Top of Records

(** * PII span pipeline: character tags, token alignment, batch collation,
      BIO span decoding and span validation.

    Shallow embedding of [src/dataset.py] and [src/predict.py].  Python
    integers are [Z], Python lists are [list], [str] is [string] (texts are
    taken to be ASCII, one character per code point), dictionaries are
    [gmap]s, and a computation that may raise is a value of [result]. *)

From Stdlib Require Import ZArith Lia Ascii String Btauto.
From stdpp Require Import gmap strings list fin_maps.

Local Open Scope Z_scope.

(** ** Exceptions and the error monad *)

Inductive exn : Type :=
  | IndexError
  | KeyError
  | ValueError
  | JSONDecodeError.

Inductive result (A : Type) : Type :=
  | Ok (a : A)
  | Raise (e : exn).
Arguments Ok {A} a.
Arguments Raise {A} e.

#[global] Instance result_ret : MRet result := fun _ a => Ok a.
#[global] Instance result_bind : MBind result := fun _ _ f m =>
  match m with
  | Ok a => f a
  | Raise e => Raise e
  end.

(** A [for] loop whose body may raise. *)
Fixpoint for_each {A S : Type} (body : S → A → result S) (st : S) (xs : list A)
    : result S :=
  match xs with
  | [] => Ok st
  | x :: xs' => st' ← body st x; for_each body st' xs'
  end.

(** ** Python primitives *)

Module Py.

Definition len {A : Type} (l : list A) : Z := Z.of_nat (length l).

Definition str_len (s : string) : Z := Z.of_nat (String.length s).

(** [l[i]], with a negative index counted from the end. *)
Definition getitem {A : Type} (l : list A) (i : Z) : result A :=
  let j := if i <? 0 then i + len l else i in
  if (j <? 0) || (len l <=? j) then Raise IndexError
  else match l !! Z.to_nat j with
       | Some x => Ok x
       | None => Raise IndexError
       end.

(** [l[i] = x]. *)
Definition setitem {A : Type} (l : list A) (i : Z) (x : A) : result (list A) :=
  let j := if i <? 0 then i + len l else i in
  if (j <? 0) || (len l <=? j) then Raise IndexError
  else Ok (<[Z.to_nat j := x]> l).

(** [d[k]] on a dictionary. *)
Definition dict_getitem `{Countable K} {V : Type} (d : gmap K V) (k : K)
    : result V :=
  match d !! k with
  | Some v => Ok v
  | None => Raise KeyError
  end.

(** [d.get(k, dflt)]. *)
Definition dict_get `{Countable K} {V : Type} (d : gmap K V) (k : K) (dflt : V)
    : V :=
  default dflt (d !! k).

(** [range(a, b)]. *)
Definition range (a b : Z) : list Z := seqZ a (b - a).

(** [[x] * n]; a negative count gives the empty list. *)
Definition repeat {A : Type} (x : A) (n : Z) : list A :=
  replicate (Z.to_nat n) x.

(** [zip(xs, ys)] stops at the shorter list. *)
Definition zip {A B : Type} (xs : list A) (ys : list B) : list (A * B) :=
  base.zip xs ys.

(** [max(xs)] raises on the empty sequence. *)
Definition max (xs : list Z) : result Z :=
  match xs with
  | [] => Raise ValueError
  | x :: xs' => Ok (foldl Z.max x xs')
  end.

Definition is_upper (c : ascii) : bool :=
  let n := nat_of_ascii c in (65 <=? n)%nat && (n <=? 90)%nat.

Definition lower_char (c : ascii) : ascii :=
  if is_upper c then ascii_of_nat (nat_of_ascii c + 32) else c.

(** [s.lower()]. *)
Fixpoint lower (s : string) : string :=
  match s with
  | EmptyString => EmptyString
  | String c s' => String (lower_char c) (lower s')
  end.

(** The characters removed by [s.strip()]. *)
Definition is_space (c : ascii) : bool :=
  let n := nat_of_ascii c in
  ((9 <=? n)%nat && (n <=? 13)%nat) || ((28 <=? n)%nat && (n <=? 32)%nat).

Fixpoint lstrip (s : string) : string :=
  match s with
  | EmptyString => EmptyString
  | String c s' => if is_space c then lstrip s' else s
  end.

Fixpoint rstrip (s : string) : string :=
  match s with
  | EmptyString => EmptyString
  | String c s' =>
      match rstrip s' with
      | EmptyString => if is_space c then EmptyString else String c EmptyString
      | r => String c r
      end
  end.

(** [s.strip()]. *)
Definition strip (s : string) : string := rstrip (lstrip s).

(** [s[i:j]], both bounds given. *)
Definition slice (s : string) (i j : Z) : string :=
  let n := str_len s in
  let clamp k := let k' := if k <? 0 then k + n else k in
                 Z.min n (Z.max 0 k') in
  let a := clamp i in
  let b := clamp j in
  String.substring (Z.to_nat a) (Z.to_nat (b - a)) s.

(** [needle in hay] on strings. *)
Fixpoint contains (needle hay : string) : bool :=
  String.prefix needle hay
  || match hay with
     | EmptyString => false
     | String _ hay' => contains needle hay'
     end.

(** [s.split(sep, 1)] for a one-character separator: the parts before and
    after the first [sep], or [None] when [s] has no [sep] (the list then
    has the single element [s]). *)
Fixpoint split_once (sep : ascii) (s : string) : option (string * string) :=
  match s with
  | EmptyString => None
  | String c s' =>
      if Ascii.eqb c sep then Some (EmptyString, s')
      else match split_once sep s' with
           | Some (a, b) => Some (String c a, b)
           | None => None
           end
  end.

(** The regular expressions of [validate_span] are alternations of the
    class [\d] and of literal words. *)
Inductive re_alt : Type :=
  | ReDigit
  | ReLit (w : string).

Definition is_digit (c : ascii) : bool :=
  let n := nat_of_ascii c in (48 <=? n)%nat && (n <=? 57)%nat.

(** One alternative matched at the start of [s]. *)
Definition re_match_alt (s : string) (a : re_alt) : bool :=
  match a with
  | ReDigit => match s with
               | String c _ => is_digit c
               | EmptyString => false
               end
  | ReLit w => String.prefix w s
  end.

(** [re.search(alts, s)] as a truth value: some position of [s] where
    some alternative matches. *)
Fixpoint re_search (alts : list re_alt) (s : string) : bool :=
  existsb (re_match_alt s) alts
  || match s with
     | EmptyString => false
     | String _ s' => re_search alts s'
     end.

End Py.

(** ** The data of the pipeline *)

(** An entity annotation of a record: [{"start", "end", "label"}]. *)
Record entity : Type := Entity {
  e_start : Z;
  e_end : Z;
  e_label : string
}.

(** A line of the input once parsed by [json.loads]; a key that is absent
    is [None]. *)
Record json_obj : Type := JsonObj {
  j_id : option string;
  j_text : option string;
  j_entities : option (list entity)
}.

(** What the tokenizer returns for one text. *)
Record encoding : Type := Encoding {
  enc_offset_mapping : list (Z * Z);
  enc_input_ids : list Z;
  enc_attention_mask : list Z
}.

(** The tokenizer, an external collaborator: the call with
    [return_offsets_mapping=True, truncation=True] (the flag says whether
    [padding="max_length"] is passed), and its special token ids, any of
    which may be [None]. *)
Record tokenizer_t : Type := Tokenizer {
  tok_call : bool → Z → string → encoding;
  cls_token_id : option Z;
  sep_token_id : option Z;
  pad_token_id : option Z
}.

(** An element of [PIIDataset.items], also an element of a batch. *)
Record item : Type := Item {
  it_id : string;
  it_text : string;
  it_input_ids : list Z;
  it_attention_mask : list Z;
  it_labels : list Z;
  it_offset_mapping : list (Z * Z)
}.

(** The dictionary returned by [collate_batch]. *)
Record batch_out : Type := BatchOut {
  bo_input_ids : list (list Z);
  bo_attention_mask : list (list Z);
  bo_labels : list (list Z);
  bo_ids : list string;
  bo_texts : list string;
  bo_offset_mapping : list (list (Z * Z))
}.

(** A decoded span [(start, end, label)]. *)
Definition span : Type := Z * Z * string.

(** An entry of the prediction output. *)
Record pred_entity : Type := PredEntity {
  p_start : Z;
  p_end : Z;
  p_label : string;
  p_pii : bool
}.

Bottom of Records
Top of Records

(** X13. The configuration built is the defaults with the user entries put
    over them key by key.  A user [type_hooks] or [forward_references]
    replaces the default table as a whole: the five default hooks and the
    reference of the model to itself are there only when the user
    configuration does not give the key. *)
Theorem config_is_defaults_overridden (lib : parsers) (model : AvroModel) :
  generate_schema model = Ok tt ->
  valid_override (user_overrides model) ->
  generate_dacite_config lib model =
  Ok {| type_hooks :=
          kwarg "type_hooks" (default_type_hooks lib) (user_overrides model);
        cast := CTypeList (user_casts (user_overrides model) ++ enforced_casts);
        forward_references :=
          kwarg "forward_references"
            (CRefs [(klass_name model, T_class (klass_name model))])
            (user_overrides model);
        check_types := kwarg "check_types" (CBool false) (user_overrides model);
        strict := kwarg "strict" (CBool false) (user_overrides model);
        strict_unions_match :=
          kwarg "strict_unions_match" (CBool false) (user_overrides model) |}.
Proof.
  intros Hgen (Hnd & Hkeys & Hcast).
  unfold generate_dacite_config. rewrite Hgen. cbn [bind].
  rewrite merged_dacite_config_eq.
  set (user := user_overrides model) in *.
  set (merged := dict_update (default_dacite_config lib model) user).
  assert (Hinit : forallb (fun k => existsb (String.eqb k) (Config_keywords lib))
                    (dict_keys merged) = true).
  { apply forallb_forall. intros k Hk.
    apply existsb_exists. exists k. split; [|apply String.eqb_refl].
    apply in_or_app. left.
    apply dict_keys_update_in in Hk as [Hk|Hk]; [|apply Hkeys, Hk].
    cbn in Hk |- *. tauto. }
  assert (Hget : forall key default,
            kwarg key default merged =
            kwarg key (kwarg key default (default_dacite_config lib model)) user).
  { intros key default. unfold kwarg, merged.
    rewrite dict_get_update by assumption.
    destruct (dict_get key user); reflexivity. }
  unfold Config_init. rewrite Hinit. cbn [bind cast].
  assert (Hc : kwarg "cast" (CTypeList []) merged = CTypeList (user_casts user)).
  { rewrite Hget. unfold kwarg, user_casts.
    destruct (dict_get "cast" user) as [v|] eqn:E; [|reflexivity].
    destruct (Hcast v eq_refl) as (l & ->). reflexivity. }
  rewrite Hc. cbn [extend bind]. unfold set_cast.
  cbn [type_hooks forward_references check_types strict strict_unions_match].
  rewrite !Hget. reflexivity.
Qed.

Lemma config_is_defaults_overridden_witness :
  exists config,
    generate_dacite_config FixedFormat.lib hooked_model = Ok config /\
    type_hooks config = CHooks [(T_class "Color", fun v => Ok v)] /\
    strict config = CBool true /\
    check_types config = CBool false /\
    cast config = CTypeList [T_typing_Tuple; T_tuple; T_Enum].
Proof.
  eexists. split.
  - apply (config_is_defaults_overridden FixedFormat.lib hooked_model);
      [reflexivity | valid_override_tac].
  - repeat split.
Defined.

Bottom of Records

:: Your instructions ::
Looking at the records above, return exactly the lines from the line with "(** * PII span" to the line with "A) : result", both ends included.

:: Answer section ::
(** * PII span pipeline: character tags, token alignment, batch collation,
      BIO span decoding and span validation.

    Shallow embedding of [src/dataset.py] and [src/predict.py].  Python
    integers are [Z], Python lists are [list], [str] is [string] (texts are
    taken to be ASCII, one character per code point), dictionaries are
    [gmap]s, and a computation that may raise is a value of [result]. *)

From Stdlib Require Import ZArith Lia Ascii String Btauto.
From stdpp Require Import gmap strings list fin_maps.

Local Open Scope Z_scope.

(** ** Exceptions and the error monad *)

Inductive exn : Type :=
  | IndexError
  | KeyError
  | ValueError
  | JSONDecodeError.

Inductive result (A : Type) : Type :=
  | Ok (a : A)
  | Raise (e : exn).
Arguments Ok {A} a.
Arguments Raise {A} e.

#[global] Instance result_ret : MRet result := fun _ a => Ok a.
#[global] Instance result_bind : MBind result := fun _ _ f m =>
  match m with
  | Ok a => f a
  | Raise e => Raise e
  end.

(** A [for] loop whose body may raise. *)
Fixpoint for_each {A S : Type} (body : S → A → result S) (st : S) (xs : list A)
    : result S :=
  match xs with
  | [] => Ok st
  | x :: xs' => st' ← body st x; for_each body st' xs'
  end.

(** ** Python primitives *)

Module Py.

Definition len {A : Type} (l : list A) : Z := Z.of_nat (length l).

Definition str_len (s : string) : Z := Z.of_nat (String.length s).

(** [l[i]], with a negative index counted from the end. *)
Definition getitem {A : Type} (l : list A) (i : Z) : result A :=
  let j := if i <? 0 then i + len l else i in
  if (j <? 0) || (len l <=? j) then Raise IndexError
  else match l !! Z.to_nat j with
       | Some x => Ok x
       | None => Raise IndexError
       end.

(** [l[i] = x]. *)
Definition setitem {A : Type} (l : list A) (i : Z) (x : A) : result (list A) :=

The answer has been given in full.